Smarter than most things on television, Sherlock’s 10 episodes over six years have made it a global phenomenon. So understandably, the world is going crazy about the first new episode since January 2014, The Abominable Bride.

Writers Steven Moffat and Mark Gatiss’s Sherlock, which was first aired in 2010, relocates Sir Arthur Conan Doyle’s detective stories to a time they were not written for — a bold experiment that has seen more hits and misses. Also, it has given the world television’s most loved bromance between a brattishly arrogant yet undoubtedly brilliant Sherlock Holmes and the endearingly bumbling John Watson.
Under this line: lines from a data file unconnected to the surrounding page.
(** One extension under the two profiles of RFC 8285; [u8] subtraction overflows for an
    empty one-byte extension. *)
Definition put_one_byte `{OverflowChecks} (e : Extension) : rtp_result bytes :=
  len ← sub_ovf overflow_checks 256 (zlen (ext_payload e) mod 256) 1;
  Ok (put_u8 (Z.lor (Z.shiftl (ext_id e) 4 mod 256) len) ++ ext_payload e).
Definition put_two_byte (e : Extension) : bytes :=
  put_u8 (ext_id e) ++ put_u8 (zlen (ext_payload e) mod 256) ++ ext_payload e.

Fixpoint put_one_bytes `{OverflowChecks} (l : list Extension) : rtp_result bytes :=
  match l with
  | [] => Ok []
  | e :: l => b ← put_one_byte e; c ← put_one_bytes l; Ok (b ++ c)
  end.

(** The extension block after its profile. *)
Definition put_extensions `{OverflowChecks} (h : Header) : rtp_result bytes :=
  let extension_payload_len := get_extension_payload_len h in
  let profile := extension_profile h in
  if negb (profile =? EXTENSION_PROFILE_ONE_BYTE) && negb (profile =? EXTENSION_PROFILE_TWO_BYTE)
     && negb (extension_payload_len mod 4 =? 0)
  then Err HeaderExtensionPayloadNot32BitWords
  else
    let extension_payload_size := div_ceil (as_u16 extension_payload_len) 4 in
    b ← if profile =? EXTENSION_PROFILE_ONE_BYTE then put_one_bytes (extensions h)
        else if profile =? EXTENSION_PROFILE_TWO_BYTE then Ok (concat (map put_two_byte (extensions h)))
        else
          match extensions h with
          | [e] => if negb (zlen (ext_payload e) mod 4 =? 0) then Err HeaderExtensionPayloadNot32BitWords else Ok (ext_payload e)
          | _ => Err ErrRfc3550headerIdrange
          end;
    Ok (put_u16 extension_payload_size ++ b ++ zeros (extension_payload_size * 4 - extension_payload_len)).

Definition Header_marshal_to `{OverflowChecks} (h : Header) (room : Z) : rtp_result (Z * bytes) :=
  if room <? Header_size h then Err ErrBufferTooSmall
  else
    e ← if extension h then b ← put_extensions h; Ok (put_u16 (extension_profile h) ++ b) else Ok [];
    let b := put_u8 (Header_b0 h) ++ put_u8 (Header_b1 h) ++ put_u16 (sequence_number h) ++ put_u32 (timestamp h)
             ++ put_u32 (ssrc h) ++ concat (map put_u32 (csrc h)) ++ e in
    Ok (zlen b, b).

(** Decoding the extension block: [curr_offset] and [end_] are offsets in the packet,
    the fuel is the number of bytes left. *)
Fixpoint one_byte_loop (fuel : nat) (curr_offset end_ : Z) (buf : bytes) (exts : list Extension) (pad : Z)
  : rtp_result (list Extension * Z * bytes) :=
  if curr_offset <? end_ then
    match fuel with
    | O => Diverge
    | S fuel =>
        '(b, buf) ← get_u8 buf;
        if b =? 0 then one_byte_loop fuel (curr_offset + 1) end_ buf exts (pad + 1)
        else
          let extid := Z.shiftr b 4 in
          let len := Z.land b 15 + 1 in
          if extid =? EXTENSION_ID_RESERVED then Ok (exts, pad, buf)
          else if zlen buf <? len then Err ErrHeaderSizeInsufficientForExtension
          else one_byte_loop fuel (curr_offset + 1 + len) end_ (drop (Z.to_nat len) buf)
                 (exts ++ [mkExtension extid (take (Z.to_nat len) buf)]) pad
    end
  else Ok (exts, pad, buf).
Since Benedict Cumberbatch (Sherlock) and Martin Freeman (Watson) are now too busy with their glorious movie careers for there to be any new Sherlock episodes till 2017, it was a surprise of the most splendid sort to catch the standalone 90-minute special The Abominable Bride. The episode will be aired on AXN India on January 9.
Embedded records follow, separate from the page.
Lemma first_zero_Ok words start len : bitmap_ok words -> 0 <= len ->
  first_zero (E:=E) words start len = Ok (head (zero_offsets words start 0 len)).
Proof.
  intros Hok Hlen. pose proof (bitmap_ok_pos _ Hok) as Hpos. unfold first_zero. change WORD_BITS with 64.
  rewrite (for_each_segment_fold words start (Z.min len (zlen words * 64)) _ (fun o _ => Err o)); [|done|lia|].
  - rewrite foldM_break. transitivity (Ok (E:=E) (head (zero_offsets words start 0 (Z.min len (zlen words * 64)))));
      [by destruct (head _)|]. f_equal. destruct (Z.le_ge_cases len (zlen words * 64)) as [Hle|Hge]; [by rewrite Z.min_l by lia|].
    rewrite Z.min_r by lia. destruct (zero_offsets words start 0 (zlen words * 64)) as [|o l] eqn:E'.
    + by rewrite (zero_offsets_period words start len).
    + replace len with (zlen words * 64 + (len - zlen words * 64)) by lia. by rewrite zero_offsets_app, E' by lia.
  - intros b off word mask s w E'. rewrite E'. cbn [mbind outcome_bind]. set (z := Z.land (not_u64 w) mask).
    destruct (Z.eqb_spec z 0) as [->|Hz]; [done|]. destruct (ones_step z (land_not_u64 w mask) Hz) as [-> _]. done.
Qed.
End enumerating.

(** * Clearing *)

Lemma testbit_land_not x m b : 0 <= b < 64 -> Z.testbit (Z.land x (not_u64 m)) b = Z.testbit x b && negb (Z.testbit m b).
Proof. intros. by rewrite Z.land_spec, testbit_not_u64 by lia. Qed.

Lemma words_ok_insert words i x m : words_ok words -> words_ok (<[i := Z.land x (not_u64 m)]> words).
Proof. intros. apply Forall_insert; [done|]. rewrite Z.land_comm. apply land_not_u64. Qed.

Section clearing.
Context `{DebugAssertions} {E : Type}.

Lemma fill_zero_Ok words a b : words_ok words -> 0 <= a <= b -> b <= zlen words ->
  exists words', fill_zero (E:=E) words a b = Ok words' /\ length words' = length words /\ words_ok words' /\
    forall i, nth i words' 0 = if (a <=? Z.of_nat i) && (Z.of_nat i <? b) then 0 else nth i words 0.
Proof.
  intros Hok Ha Hb. unfold fill_zero. rewrite slice_Ok by lia. cbn [mbind outcome_bind]. eexists. split; [done|].
  unfold zlen in Hb. rewrite length_take, length_drop. split; [rewrite !length_app, length_take, length_replicate, length_drop; lia|]. split.
  - apply Forall_app; split; [by apply Forall_take|]. apply Forall_app; split; [|by apply Forall_drop]. apply Forall_replicate. done.
  - intros i. rewrite !nth_lookup. set (n := (_ `min` _)%nat). assert (Hn : n = Z.to_nat (b - a)) by lia.
    destruct (Z.leb_spec a (Z.of_nat i)); cbn [andb].
    + rewrite lookup_app_r by (rewrite length_take; lia). rewrite length_take. destruct (Z.ltb_spec (Z.of_nat i) b).
      * rewrite lookup_app_l by (rewrite length_replicate; lia). by rewrite lookup_replicate_2 by lia.
      * rewrite lookup_app_r by (rewrite length_replicate; lia). rewrite length_replicate, lookup_drop. do 2 f_equal. lia.
    + rewrite lookup_app_l by (rewrite length_take; lia). by rewrite lookup_take_lt by lia.
Qed.

Lemma nth_insert_same (words : list Z) i x : (i < length words)%nat -> nth i (<[i := x]> words) 0 = x.
Proof. intros. by rewrite nth_lookup, list_lookup_insert_eq by lia. Qed.
Lemma nth_insert_other (words : list Z) i j x : i <> j -> nth j (<[i := x]> words) 0 = nth j words 0.
Proof. intros. by rewrite !nth_lookup, list_lookup_insert_ne by lia. Qed.

(** What clearing a linear range leaves, word by word. *)
Definition cleared (words words' : list Z) (a n : Z) : Prop :=
  words_ok words' /\ length words' = length words /\
  forall p, 0 <= p < zlen words * 64 -> bit_at words' p = bit_at words p && negb ((a <=? p) && (p <? a + n)).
The ghost story, featuring a bride who has seemingly died but then returns to kill her husband, takes place in the original 1890s setting and features mysteries that none but Sherlock could unravel. The episode creates a bridge between the 2014 episodes and the ones we’ll see in 2017. It brings the consulting detective back from his doomed MI6 mission in eastern Europe and delves into the mystery of his arch-enemy Moriarty’s impossible return from the dead.

The slight detour in time works like a charm. Sherlock and Watson seem to be in their natural environment in the London of the 1890s. Toggling between the 19th century and the present, all the while keeping the humour and the sharp wit alive, the show is a little more complicated and convoluted than we’re used to. There are more themes, twists, realities and awkwardly placed social commentary that one can usually keep up with. But in a completely Sherlockian way, it all falls into place in the end. After all, when is anything in the show ever irrelevant?